Semantics of document storage

Sophia looks pretty great, so I'm trying to figure out if I can make it work well for my requirements.

If I understood correctly, multi-part keys mean I can store more than one key and value in a document/row. The examples all set additional keys such as "db.test.index.key_b" before writing the row.

That brings up a few questions, which should ideally be added to the documentation:

Is it possible to store extra "fields" (multi-part values) that are not in the index?
Is "db.test.index.key" always a hardcoded key name or can it be replaced?
Are the strings "key" and "value" stored for each row, or does Sophia transparently remove them?
If I add extra keys, will I need to match all key parts to overwrite an existing row?
What happens if on subsequent runs, I want to define an extra key (or value) that has not been written to existing rows?
What happens if on subsequent runs, I leave out an extra key from the index definition that has previously been written to existing rows?

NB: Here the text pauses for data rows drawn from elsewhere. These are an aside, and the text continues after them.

Record grows (s s' : t) : Prop := {
  gr_conformant : conformant s -> conformant s';
  gr_events : conformant s -> authority_events s `prefix_of` authority_events s';
  gr_incidents : incident_events s `prefix_of` incident_events s';
  gr_reviews : review_actions s `prefix_of` review_actions s';
  gr_receipts : receipts s `prefix_of` receipts s';
  gr_evidence : evidence_items s `prefix_of` evidence_items s';
  gr_lifecycle : lifecycle_events s `prefix_of` lifecycle_events s';
  gr_claims : claim_nodes s `prefix_of` claim_nodes s';
  gr_links : claim_evidence_links s `prefix_of` claim_evidence_links s';
  gr_relations : relations s `prefix_of` relations s';
  gr_candidates : candidates s `prefix_of` candidates s';
  gr_decisions : decisions s `prefix_of` decisions s';
  gr_outbox : outbox_ok s -> outbox_ok s'
}.

#[local] Instance grows_preorder : PreOrder grows.
Proof.
  split; [by split|]. intros s1 s2 s3 [] []. split; try (etrans; eassumption); auto.
  intros Hc. transitivity (authority_events s2); auto.
Qed.

Lemma insert_run {R} constraint clash table set_table (row : R) s :
  insert constraint clash table set_table row s
  = if existsb (clash row) (table s) then (Raise (IntegrityError constraint), s)
    else (Ok tt, set_table (table s ++ [row]) s).
Proof. unfold insert, bind, get, raise_if, put. by destruct (existsb _ _). Qed.

Lemma set_subtypes_id s : set_subtypes (subtypes s) s = s.
Proof. by destruct s. Qed.

(** Only the journal's own tables change. *)
Lemma append_authority_frame k id at_ p s r s' :
  append_authority sha256 k id at_ p s = (r, s') ->
  exists ev seq sub, s' = set_subtypes sub (set_authority_events ev (set_authority_seq seq s)).
Proof.
  unfold append_authority, bind, get, put, ret. rewrite insert_run.
  destruct (existsb _ _).
  - intros [= _ <-]. exists (authority_events s), (authority_seq s + 1), (subtypes s). by destruct s.
  - rewrite insert_run. destruct (existsb _ _); intros [= _ <-]; [|do 3 eexists; reflexivity].
    eexists _, _, _. symmetry. apply set_subtypes_id.
Qed.

#[local] Instance append_authority_steps k id at_ p : Steps grows (append_authority sha256 k id at_ p).
Proof.
  intros s r s' H. pose proof (append_authority_frame _ _ _ _ _ _ _ H) as (ev & seq & sub & Hs').
  split; try (by subst s').
  - intros Hc. rewrite append_authority_run in H by done. injection H as _ <-.
    by apply journaled_conformant.
  - intros Hc. rewrite append_authority_run in H by done. injection H as _ <-. by eexists.
Qed.

(** An insertion into a table other than the journal's. *)
Lemma insert_steps {R} constraint clash table set_table (row : R) :
  (forall s, existsb (clash row) (table s) = false -> grows s (set_table (table s ++ [row]) s)) ->
  Steps grows (insert constraint clash table set_table row).
Proof.
  intros Hg s r s' H. rewrite insert_run in H.
  destruct (existsb _ _) eqn:E; injection H as _ <-; [reflexivity|by apply Hg].
Qed.

#[local] Hint Extern 1 (Steps grows (insert _ _ _ _ _)) =>
  apply insert_steps; intros [] _; split; cbn; done || (by eexists) || (intros []; done) : typeclass_instances.
#[local] Hint Extern 1 (Steps grows (modify _)) =>
  apply steps_modify; intros []; split; cbn; done || (intros []; done) : typeclass_instances.
#[local] Hint Extern 1 (Steps grows (put _)) => fail : typeclass_instances.

(** Each operation of the store grows it. *)
Ltac grow := unfold record_once; steps.

#[local] Instance record_once_steps {R} find (wrap : R -> payload) row conflict commit :
  Steps grows commit -> Steps grows (record_once sha256 find wrap row conflict commit).
Proof. intros Hc. grow. Qed.

#[local] Instance record_authority_mutation_steps k id at_ p :
  Steps grows (record_authority_mutation sha256 k id at_ p).
Proof. unfold record_authority_mutation. grow. Qed.

#[local] Instance insert_incident_steps p r : Steps grows (insert_incident p r).
Proof.
  intros s res s' H. unfold insert_incident, bind, get, put in H. rewrite insert_run in H.
  destruct (existsb _ _); injection H as _ <-; destruct s; split; cbn; try done; try (intros []; done).
  by eexists.
Qed.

Definitely looks like a powerful feature, but it's a bit hard to tell how it actually works. Appreciate your time and work, thanks!

Maybe also one more question,

Can I update a row with a changed index field in one go, without doing first delete and then update? E.g. I might have an "id" key and a "is_orphan" index, and I want to change "is_orphan" without writing an entirely different row.

Ok, Thanks for your Interest :)

multi-part key might be confusing name. Idea behind it is to provide 'compound key'. Where a compound key is a key that consists of two or more simple keys that uniquely identify an entity occurrence. For example:

db.test.key = u64
db.test.key_b = string

Defines compound key where 'key' or 'key_b' can be non-unique, but together they define a unique entity. There can be many compound keys but a single value.

This is very likely to this SQL statement:

CREATE TABLE voting (
  QuestionID NUMERIC,
  MemberID NUMERIC,
  PRIMARY KEY (QuestionID, MemberID)
);

Another great feature with multi-part key, is that you can turn on key-part duplicate compression. This allows to store only one key-part per a page. Example: { some@domain.com, 1 } { some@domain.com, 2 } ... { some@domain.com, 1000 }

some@domain.com very likely be stored only once on-disk.

1. Is it possible to store extra "fields" (multi-part values) that are not in the index? You can store them in value using your own format or maybe try document format.

Sophia has two storage formats: key-value and document. With document format, Sophia expects all keys to be part of value. While defining 'key parts' they should point exactly inside 'value' buffer where the keys are stored. Sophia will not copy those keys, but point them inside a value. This might be very helpful with bson, msgpack and any other document formats, since you doing need to assemble/reassemble document every time.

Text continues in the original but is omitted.